Total casualties for the coalition were 247 battle deaths (148 for the US, 99 for the allies) and 901 wounded (467 for the US, 434 for the allies).

Was the Gulf War a turning point in the history of warfare, or was it a fluke? Gen. John Michael Loh, commander of Tactical Air Command, said in 1992 that the American public had a new standard of expectations, that the US armed forces would “win quickly, decisively, with overwhelming advantage, and with few casualties.”

A New Way of War

In 1996, Air Force Chief of Staff Gen. Ronald R. Fogleman said the nation was on the verge of “a new American way of war.”

“ America has not only the opportunity but the obligation to transition from a concept of annihilation and attrition warfare that places thousands of young Americans at risk in brute, force-on-force conflicts to a concept that leverages our sophisticated military capabilities to achieve US objectives by applying what I like to refer to as an ‘asymmetric force’ strategy,” he said.

Instead of engaging the enemy in what Fogleman called “a bloody slugfest on the ground,” US forces could put greater reliance on their advantages in information superiority and precision strike.

The improvement in airpower was especially significant.

In World War II, the circular error probable—the standard Air Force measure of bombing effectiveness—for a B-17 dropping gravity bombs was 3,300 feet. It took a lot of bombs to be sure of hitting the target.

In the Vietnam War, the CEP was 400 feet. By the Gulf War, it was down to 10 feet. A single stealthy aircraft could penetrate the defenses and achieve, with two laser guided bombs, what would have taken 1,000 sorties in World War II or 30 sorties in Vietnam.

That made it possible to focus the attack, striking with great accuracy and economy. Fewer of our forces would be exposed to enemy fire, and the increased precision meant less collateral damage.

The air war over Serbia in 1999, operations in Afghanistan since 2001, and the opening rounds of Gulf War II supplied further evidence of a new way of war. The operations were highly successful, and the casualties were low.
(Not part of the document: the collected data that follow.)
(* ===== verification/PathProps.v ===== *)
(** * Paths: properties

    The theorems on src/path_overrides.c, and a concrete file system on which they
    are exercised. *)
From S2P Require Import Prelude CMem CCmd CLib Alloc Strings SimpleHeap Helpers Path PathSpec PathWalk PathCwd PathFinish.

(** ** The current directory in a new string *)

Section Cwd.
Context {X : Type} `{!Allocator X} `{!AllocatorLaws X} `{!PathWorld X}.
Context (cwd : list Z + Z) (D : in_directory cwd).

(** An error, or the text in a new block. *)
Definition string_or_error (n fp : Z) (s : st X) (ans : list Z + Z) (r : Z) (s' : st X) : Prop :=
  match ans with
  | inl t => returns_string n fp s t r s'
  | inr e => r = 0 /\ errno s' = e /\ framed_in n fp s s'
  end.

Lemma framed_in_write n fp (s0 s s' : st X) a bs :
  mapped (mem s0) fp n -> framed_in n fp s0 s -> fp <= a -> a + Z.of_nat (length bs) <= fp + n ->
  mem s' = write (mem s) a bs -> ext s' = ext s -> framed_in n fp s0 s'.
Proof.
  intros Hm F Ha He Hms Hxs. split; rewrite ?Hms.
  - intros x Hx. rewrite lookup_write_out by lia. by apply F.
  - etransitivity; [apply F|]. apply same_dom_write. rewrite <- (fr_dom _ _ _ _ F).
    eapply mapped_sub; [exact Hm|lia..].
  - rewrite Hxs. apply F.
Qed.

Lemma framed_refl n fp (s : st X) : framed_in n fp s s.
Proof. split; [by intros|done|done]. Qed.

Lemma getcwd_new_wp fp n (s : st X) :
  al_inv (ext s) (mem s) -> mapped (mem s) fp PATH_MAX ->
  wp al_exits (getcwd fp 0 n) (string_or_error PATH_MAX fp s (cwd_in cwd PATH_MAX)) s.
Proof.
  intros I Hm. unfold getcwd. cbn [Z.eqb negb andb]. destruct D as [Htext Hsys].
  apply wp_bind. eapply wp_mono; [eapply (wp_exits no_exit); [by apply Hsys|done]|].
  intros r s1 [Hx Ha]. unfold cwd_in. destruct cwd as [d|e].
  - destruct (Z.leb_spec (Z.of_nat (length d) + 1) PATH_MAX) as [Hfit|Hno].
    + destruct Ha as [-> Hm1]. destruct (Z.ltb_spec (Z.of_nat (length d) + 1) 0); [lia|].
      destruct (Z.eqb_spec (Z.of_nat (length d) + 1) 0); [lia|].
      assert (F1 : framed_in PATH_MAX fp s s1).
      { eapply framed_in_write; [exact Hm|apply framed_refl| | |exact Hm1|exact Hx]; [lia|].
        rewrite length_app. cbn [length]. lia. }
      apply wp_bind, wp_bind. eapply (wp_exits no_exit); [|done].
      apply (load_first_wp d); [rewrite Hm1; apply holds_write|].
      intros c Hc. apply wp_ret. rewrite Hc. destruct (starts_slash d); cbn [negb].
      * rewrite Z.eqb_refl. apply strdup_returns; [done|done| |unfold PATH_MAX in *; zlia].
        split; [rewrite Hm1; apply holds_write|by apply Htext].
      * apply wp_bind, wp_set_errno, wp_ret. split_and!; [done|done|]. destruct F1. by split.
    + destruct Ha as (-> & He & Hm1). apply wp_ret. split_and!; [done|done|].
      split; [by rewrite Hm1|by rewrite Hm1|done].
  - destruct Ha as (-> & He & Hm1). apply wp_ret. split_and!; [done|done|].
    split; [by rewrite Hm1|by rewrite Hm1|done].
Qed.

End Cwd.

Section CurrentDir.
Context {X : Type} `{!Allocator X} `{!AllocatorLaws X} `{!PathWorld X}.
Context (cwd : list Z + Z) (D : in_directory cwd).

(** [stat] finds the device and inode of a path, or fails; [PWD] is unset (null) or
    names the string at [pwd]. *)
Definition files_are (files : list Z -> option (Z * Z)) : Prop :=
  forall s a path, cstring (mem s) a path ->
    wp no_exit (stat a) (fun r s' => mem s' = mem s /\ ext s' = ext s /\
      match files path with Some id => r = (0, id) | None => r.1 <> 0 end) s.
Definition environment_is (lits : literals) (pwd : Z) : Prop :=
  forall s, wp no_exit (getenv (lit_PWD lits)) (fun r s' => mem s' = mem s /\ ext s' = ext s /\ r = pwd) s.

(** [PWD] names the current directory. *)
Definition pwd_is_cwd (files : list Z -> option (Z * Z)) (pwd : Z) (t : list Z) : bool :=
  negb (pwd =? 0) && negb (bool_decide (t = [])) &&
  match files t, files [ch_dot] with
  | Some (dev, ino), Some (dev', ino') => (dev =? dev') && (ino =? ino')
  | _, _ => false
  end.

Lemma current_dir_wp lits files fp pwd t (s : st X) :
  al_inv (ext s) (mem s) -> mapped (mem s) fp PATH_MAX -> files_are files -> environment_is lits pwd ->
  cstring (mem s) (lit_dot lits) [ch_dot] ->
  (pwd <> 0 -> cstring (mem s) pwd t /\ Z.of_nat (length t) < SIZE_MAX) ->
  wp al_exits (get_current_dir_name lits fp) (fun r s' =>
    if pwd_is_cwd files pwd t then returns_string PATH_MAX fp s t r s'
    else string_or_error PATH_MAX fp s (cwd_in cwd PATH_MAX) r s') s.
Proof.
  intros I Hm Hf Henv Hdot Hpwd. unfold get_current_dir_name, pwd_is_cwd.
  apply wp_bind. eapply wp_mono; [eapply (wp_exits no_exit); [apply Henv|done]|].
  intros r s1 (Hm1 & Hx1 & ->).
  assert (Hfin : forall b s2, mem s2 = mem s -> ext s2 = ext s -> (b = true -> pwd <> 0) ->
    wp al_exits (if b then strdup pwd else getcwd fp 0 0) (fun r s' =>
      if b then returns_string PATH_MAX fp s t r s'
      else string_or_error PATH_MAX fp s (cwd_in cwd PATH_MAX) r s') s2).
  { intros b s2 Hm2 Hx2 Hb.
    assert (F2 : framed_in PATH_MAX fp s s2) by (split; [by rewrite Hm2|by rewrite Hm2|done]).
    destruct b.
    - destruct (Hpwd (Hb eq_refl)) as [Hp Hl]. apply strdup_returns; [done|done|by rewrite Hm2|done].
    - eapply wp_mono; [apply getcwd_new_wp; [exact D|by rewrite Hm2, Hx2|by rewrite Hm2]|].
      intros r s' Hr. unfold string_or_error in *. destruct (cwd_in cwd PATH_MAX) as [d|e].
      + destruct Hr as [R1 R2 R3]. rewrite Hx2, Hm2 in *. by split.
      + destruct Hr as (-> & He & [R1 R2 R3]). rewrite Hm2, Hx2 in *. by split_and!. }
  apply wp_bind. destruct (Z.eqb_spec pwd 0) as [->|Hp0]; cbn [negb andb].
  { apply wp_ret. by apply (Hfin false). }
  destruct (Hpwd Hp0) as [Hpc Hpl].
  apply wp_bind. destruct t as [|c t].
  { apply (wp_load_byte _ _ 0); [rewrite Hm1; destruct Hpc as [Hpc _]; by apply holds_cons in Hpc as [Hpc _]|].
    cbn. apply wp_ret. by apply (Hfin false). }
  apply (wp_load_byte _ _ c); [rewrite Hm1; destruct Hpc as [Hpc _]; by apply holds_cons in Hpc as [Hpc _]|].
  destruct Hpc as [Hpc HpF]. pose proof HpF as HpF'. apply list.Forall_cons in HpF' as [Hc0 _].
  destruct (Z.eqb_spec c 0); [done|]. rewrite bool_decide_eq_false_2 by done. cbn [negb andb].
  apply wp_bind. eapply wp_mono; [eapply (wp_exits no_exit); [apply (Hf _ _ (c :: t)); by rewrite Hm1|done]|].
  intros [r [dev ino]] s2 (Hm2 & Hx2 & Hr). destruct (files (c :: t)) as [[dev0 ino0]|].
  2: { cbn in Hr. destruct (Z.eqb_spec r 0); [done|]. apply wp_ret. apply (Hfin false); congruence. }
  injection Hr as -> -> ->. cbn [Z.eqb negb]. apply wp_bind.
  eapply wp_mono; [eapply (wp_exits no_exit); [apply (Hf _ _ [ch_dot]); by rewrite Hm2, Hm1|done]|].
  intros [r [dev' ino']] s3 (Hm3 & Hx3 & Hr). apply wp_ret.
  destruct (files [ch_dot]) as [[dev1 ino1]|].
  - injection Hr as -> -> ->. cbn [Z.eqb andb]. apply Hfin; [congruence|congruence|done].
  - cbn in Hr. destruct (Z.eqb_spec r 0); [done|]. cbn [andb]. apply (Hfin false); congruence.
Qed.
US forces had zero combat losses in Kosovo and Serbia. After a year and a half, the total dead in Operation Enduring Freedom in Afghanistan, Middle East, the Philippines, and elsewhere was 76.

Before Operation Iraqi Freedom began in March 2003, there were predictions of as many as 5,000 US troops killed and up to 30,000 total US casualties. (At the other end of the forecasting spectrum was the expectation that it would be a “cakewalk.”)

Apprehension grew as the operation got under way. On March 24, after just five days of war, an editorial in USA Today proclaimed that “Mounting US Casualties Dispel Modern War Myths.” It said that the losses “can’t help but test the public’s resolve,” but might: “knock down a dangerous conceit of the antiseptic war.” At that point in the fighting, known US losses, both those killed in action and in accidents, were 20.

When Baghdad fell on April 9—the 21st day of the conflict—the total of US dead was just over 100.

In April, Gen. Richard B. Myers, Chairman of the Joint Chiefs of Staff, used the same phrase as Fogleman—“a new American way of war”—to describe Operation Iraqi Freedom. Myers said that precision and focus had allowed US, British, and Australian forces to “strike directly at the heart of the regime” in Iraq while minimizing collateral damage and harm to the Iraqi people.

The Napoleonic Model

The evolution of casualty rates in warfare is a function of changes in both military technology and in strategic concepts of operation.

After 1800, war had generally followed the Napoleonic model. The objective was destruction of the enemy’s army in the field and occupation of his country. “I see only one thing, namely the enemy’s main body. I try to crush it, confident that secondary matters will then settle themselves,” Napoleon said.

Carl von Clausewitz, Prussian officer and famed military theorist, based his views largely on his analysis of the Napoleonic Wars. “Of all the possible aims in war, the destruction of the enemy’s armed forces always appears as the highest,” Clausewitz said in On War (1832), adding that “destruction of the enemy forces is the overriding principle of war.”

The German military historian Hans Delbrück described this approach as the “strategy of annihilation.” It assumed and accepted high casualties on both sides. Historian Russell F. Weigley says, “The strategy of annihilation became characteristically the American way in war.”

That was Gen. Ulysses S. Grant’s strategy in the final phase of the Civil War. Departing from the more cautious approaches of his predecessors, Grant threw the mass of his Army of the Potomac, again and again, against Robert E. Lee’s retreating Army of Northern Virginia.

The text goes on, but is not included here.